Bill Spooner, SVP & CIO, Sharp HealthCare, San Diego:

"While we point to other disasters like Katrina and wildfires, 9/11 is the exclamation point. When pressing to fund our disaster recovery plans, we now seldom hear, 'It can't happen to us!'"

Ernie Hood, senior research director at the Advisory Board Company and former CIO at Group Health Cooperative in Seattle:

"Maybe it was because we were West Coast, but I can't say I recall us taking any actions due to 9/11 at Group Health. Honestly, Katrina had a bigger impact and inspired our board to get nervous about disaster recovery, and swine flu caused the state of Washington to up our game a bit on syndromic surveillance, but I can't recall us doing anything special due to 9/11."

John Halamka, CIO at Beth Israel Deaconess Medical Center and Harvard Medical School, Boston:

"9/11 had a profound impact on our culture, making us all understand our vulnerability.
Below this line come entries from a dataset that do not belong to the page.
(** The [while(line)] loop; each round consumes a column and a line of
    [n] bytes has at most [n + 1] columns, so [n + 2] rounds reach the
    end of the loop. *)
Fixpoint header_loop (fuel : nat) (tp : trim_policy) (qp : quote_policy)
         (col_name : list cstring) (ignore_policy : Z)
         (line : option cstring) (found : list bool) (col_order : list Z)
  : option (list bool) * list Z * err_slot :=
  match fuel with
  | O => (None, col_order, None)
  | S fuel' =>
      match line with
      | None => (Some found, col_order, None)
      | Some _ =>
          match chop_next_column qp line None with
          | (None, err') => (None, col_order, err')
          | (Some (col, line'), _) =>
              let col_begin := unescape qp (trim tp col) in
              match find_name col_begin col_name 0 with
              | Some i =>
                  if nth i found false
                  then (None, col_order,
                        Some (set_column_name
                                (make_shared duplicated_column_in_header)
                                col_begin))
                  else header_loop fuel' tp qp col_name ignore_policy line'
                         (store found i true) (col_order ++ [Z.of_nat i])
              | None =>
                  if negb (Z.land ignore_policy ignore_extra_column =? 0)
                  then header_loop fuel' tp qp col_name ignore_policy line'
                         found (col_order ++ [-1])
                  else (None, col_order,
                        Some (set_column_name
                                (make_shared extra_column_in_header)
                                col_begin))
              end
          end
      end
  end.

(** [parse_header_line<column_count, ...>]; [col_order] is the vector
    the call leaves behind, also when it fails. *)
Definition parse_header_line (tp : trim_policy) (qp : quote_policy)
           (line : option cstring) (col_order : list Z)
           (col_name : list cstring) (ignore_policy : Z) (err : err_slot)
  : bool * list Z * err_slot :=
  match err with
  | Some _ => (false, col_order, err)
  | None =>
      let fuel := S (S (match line with Some l => length l | None => O end)) in
      match header_loop fuel tp qp col_name ignore_policy line
              (repeat false (length col_name)) [] with
      | (None, col_order', err') => (false, col_order', err')
      | (Some found, col_order', _) =>
          if Z.land ignore_policy ignore_missing_column =? 0 then
            match first_missing found col_name with
            | Some n =>
                (false, col_order',
                 Some (set_column_name (make_shared missing_column_in_header)
                         (c_str n)))
            | None => (true, col_order', None)
            end
          else (true, col_order', None)
      end
  end.

End Header.

(** ** Byte sources and the synchronous reader *)

(** [ByteSourceBase::read(buffer, size)]: the bytes written to
    [buffer] (their number is the returned count) and the source
    afterwards.  The documentation of the interface asks an
    implementation for at most [size] bytes; the properties that need
    it assume [bounded_reads]. *)
Class ByteSourceBase (Src : Type) := {
  read : Src -> Z -> list ascii * Src
}.

(** [NonOwningStringByteSource]: [str] is the byte range
    [str, str + remaining_byte_count). *)
Record NonOwningStringByteSource := mk_string_source {
  str : list ascii
}.

Definition string_source_read (s : NonOwningStringByteSource)
           (desired_byte_count : Z) : list ascii * NonOwningStringByteSource :=
  let to_copy_byte_count :=
    if Z.of_nat (length (str s)) <? desired_byte_count
    then Z.of_nat (length (str s)) else desired_byte_count in
  (firstn (Z.to_nat to_copy_byte_count) (str s),
   mk_string_source (skipn (Z.to_nat to_copy_byte_count) (str s))).

#[export] Instance string_byte_source : ByteSourceBase NonOwningStringByteSource :=
  {| read := string_source_read |}.

Module Reader.

Definition memory := Z -> ascii.

(** [buffer[i] = c] *)
Definition poke (m : memory) (i : Z) (c : ascii) : memory :=
  fun j => if j =? i then c else m j.

(** [std::memcpy(buffer + dst, buffer + src, n)] *)
Definition memcpy (m : memory) (dst src n : Z) : memory :=
  fun j => if (dst <=? j) && (j <? dst + n) then m (j - dst + src) else m j.

(** The bytes a [read] call writes from [buffer + off] on. *)
Definition fill (m : memory) (off : Z) (data : list ascii) : memory :=
  fun j =>
    if (off <=? j) && (j <? off + Z.of_nat (length data))
    then nth (Z.to_nat (j - off)) data NUL else m j.

(** The [n] bytes from [buffer + off] on. *)
Fixpoint peek (m : memory) (off : Z) (n : nat) : list ascii :=
  match n with
  | O => []
  | S n' => m off :: peek m (off + 1) n'
  end.

Section WithSource.
Context {Src : Type} {src : ByteSourceBase Src}.

(** [detail::SynchronousReader]; [byte_source = None] is the null
    pointer of a reader that was not initialised. *)
Record SynchronousReader := mk_sync {
  byte_source : option Src;
  target : Z;
  desired_byte_count : Z
}.

Definition is_valid (r : SynchronousReader) : bool :=
  match byte_source r with Some _ => true | None => false end.

Definition start_read (r : SynchronousReader) (arg_buffer : Z)
           (arg_desired_byte_count : Z) : SynchronousReader :=
  mk_sync (byte_source r) arg_buffer arg_desired_byte_count.

(** [finish_read] of a valid reader: the buffer after the read, the
    count, and the reader with its source advanced. *)
Definition finish_read (r : SynchronousReader) (m : memory)
  : memory * Z * SynchronousReader :=
  match byte_source r with
  | Some s =>
      let (data, s') := read s (desired_byte_count r) in
      (fill m (target r) data, Z.of_nat (length data),
       mk_sync (Some s') (target r) (desired_byte_count r))
  | None => (m, 0, r)
  end.

Definition block_len : Z := Z.shiftl 1 20.

Record LineReader := mk_line_reader {
  buffer : memory;
  reader : SynchronousReader;
  data_begin : Z;
  data_end : Z;
  file_name : cstring;
  file_line : Z
}.

(** [LineReader::set_file_name]: [strncpy] into [char[256]], last byte
    forced to the terminator. *)
Definition truncate_file_name (file_name_ : cstring) : cstring :=
  firstn (Z.to_nat Error.max_file_name_length) file_name_.

Definition set_file_name (lr : LineReader) (file_name_ : cstring) : LineReader :=
  mk_line_reader (buffer lr) (reader lr) (data_begin lr) (data_end lr)
                 (truncate_file_name file_name_) (file_line lr).

Definition set_file_line (lr : LineReader) (file_line_ : Z) : LineReader :=
  mk_line_reader (buffer lr) (reader lr) (data_begin lr) (data_end lr)
                 (file_name lr) file_line_.

Definition is_bom (m : memory) : bool :=
  ch_eqb (m 0) (ascii_of_nat 239) && ch_eqb (m 1) (ascii_of_nat 187)
  && ch_eqb (m 2) (ascii_of_nat 191).

(** The constructor [LineReader(err, file_name, byte_source)] with its
    call of [init]; [fresh] is the content of the newly allocated
    [char[3*block_len]]. *)
Definition init (file_name_ : cstring) (byte_source_ : Src) (fresh : memory)
  : LineReader :=
  let (data, s') := read byte_source_ (2 * block_len) in
  let buffer0 := fill fresh 0 data in
  let data_end0 := Z.of_nat (length data) in
  let data_begin0 := if (3 <=? data_end0) && is_bom buffer0 then 3 else 0 in
  let reader0 :=
    if data_end0 =? 2 * block_len
    then start_read (mk_sync (Some s') 0 0) (2 * block_len) block_len
    else mk_sync None 0 0 in
  mk_line_reader buffer0 reader0 data_begin0 data_end0
                 (truncate_file_name file_name_) 0.

(** The block [if (data_begin >= block_len) { ... }] of [next_line]. *)
Definition shift (lr : LineReader) : LineReader :=
  let buffer1 := memcpy (buffer lr) 0 block_len block_len in
  let data_begin1 := data_begin lr - block_len in
  let data_end1 := data_end lr - block_len in
  if is_valid (reader lr) then
    let '(buffer2, n, reader2) := finish_read (reader lr) buffer1 in
    let buffer3 := memcpy buffer2 block_len (2 * block_len) block_len in
    mk_line_reader buffer3 (start_read reader2 (2 * block_len) block_len)
                   data_begin1 (data_end1 + n) (file_name lr) (file_line lr)
  else
    mk_line_reader buffer1 (reader lr) data_begin1 data_end1
                   (file_name lr) (file_line lr).

(** [while(line_end != data_end && buffer[line_end] != '\n') ++line_end;]
    with at most [fuel] rounds. *)
Fixpoint find_line_end (m : memory) (data_end_ : Z) (fuel : nat) (line_end : Z)
  : Z :=
  match fuel with
  | O => line_end
  | S fuel' =>
      if negb (line_end =? data_end_) && negb (ch_eqb (m line_end) LF)
      then find_line_end m data_end_ fuel' (line_end + 1)
      else line_end
  end.

(** [++file_line] on an [unsigned]. *)
Definition incr_file_line (n : Z) : Z := (n + 1) mod 2 ^ 32.

(** [char *next_line(err)]: the returned line (a pointer into the
    buffer) is given by the bytes it points to. *)
Definition next_line (lr : LineReader) (err : err_slot)
  : option cstring * LineReader * err_slot :=
  match err with
  | Some _ => (None, lr, err)
  | None =>
      if data_begin lr =? data_end lr then (None, lr, None)
      else
        let lr1 := set_file_line lr (incr_file_line (file_line lr)) in
        if data_begin lr1 >=? data_end lr1 then
          (None, lr1,
           Some (set_error (make_shared internal_error)
                   (lit "Internal error: data_begin >= data_end")))
        else if data_end lr1 >? block_len * 2 then
          (None, lr1,
           Some (set_error (make_shared internal_error)
                   (lit "Internal error: data_end > block_len*2" ++ [LF])))
        else
          let lr2 := if data_begin lr1 >=? block_len then shift lr1 else lr1 in
          let line_end :=
            find_line_end (buffer lr2) (data_end lr2)
              (Z.to_nat (data_end lr2 - data_begin lr2)) (data_begin lr2) in
          if line_end - data_begin lr2 + 1 >? block_len then
            (None, lr2,
             Some (Error.set_file_line
                     (Error.set_file_name
                        (make_shared line_length_limit_exceeded)
                        (file_name lr2))
                     (wrap SInt (file_line lr2))))
          else
            let data_end3 :=
              if negb (line_end =? data_end lr2)
                 && ch_eqb (buffer lr2 line_end) LF
              then data_end lr2 else data_end lr2 + 1 in
            let buffer3 := poke (buffer lr2) line_end NUL in
            let buffer4 :=
              if negb (line_end =? data_begin lr2)
                 && ch_eqb (buffer3 (line_end - 1)) CR
              then poke buffer3 (line_end - 1) NUL else buffer3 in
            let ret := data_begin lr2 in
            (Some (c_str (peek buffer4 ret (Z.to_nat (line_end - ret)))),
             mk_line_reader buffer4 (reader lr2) (line_end + 1) data_end3
                            (file_name lr2) (file_line lr2),
             None)
  end.

End WithSource.

Arguments SynchronousReader : clear implicits.
Arguments LineReader : clear implicits.

End Reader.

(** ** CSVReader *)

Module CSV.
Import Tokenizer Header FieldParser Reader.

Section WithPolicies.
Context {Src : Type} {src : ByteSourceBase Src}.
Variable strerror : Z -> cstring.
Variable F : float_type -> Type.
Context {fops : forall k, FloatOps (F k)}.

(** The template arguments of [CSVReader]. *)
Variable tp : trim_policy.
Variable qp : quote_policy.
Variable op : overflow_policy.
Variable cp : comment_policy.

(** A variable passed to [read_row], with its current value; the
    constructor is the overload of [detail::parse] chosen for it.  A
    [char*] is given by the string it points to. *)
Inductive var :=
| XChar (x : ascii)
| XString (x : cstring)
| XConstCharPtr (x : option cstring)
| XCharPtr (x : option cstring)
| XInt (t : int_type) (x : Z)
| XFloat (k : float_type) (x : F k).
The loss of life gave us an appreciation of the preciousness of each day we have on the planet, putting the problems of our I.T. work lives in perspective.

"The loss of infrastructure, including many data centers, was a wake-up call that redundancy goes beyond servers, networks, and storage.  Whole buildings can disappear in an instant through natural or manmade disaster.

"From 2002-2011, Beth Israel Deaconess invested over $10 million dollars to create a redundant I.T. infrastructure that includes geographically disparate data centers, remote hosting of our financial applications, and data replication of a petabyte with less than a minute of loss in the case of a major disaster.

"We support remote, web-based access of all our applications and data so that our mission can continue even if travel into Boston is restricted.

"Our healthcare information exchange efforts have created a foundational backbone for care coordination in the event of a disaster.

"The events of 9/11 are felt throughout the country, but especially in Boston, the takeoff point for the planes that were flown into the World Trade Center towers. At my daughter's recent Tufts University matriculation ceremony, the Dean reflected that three members of her freshman class lost parents on 9/11.    

"Our homage to the events of 9/11 is a resilient I.T. infrastructure that can support our patients, regardless of the disasters that may strike."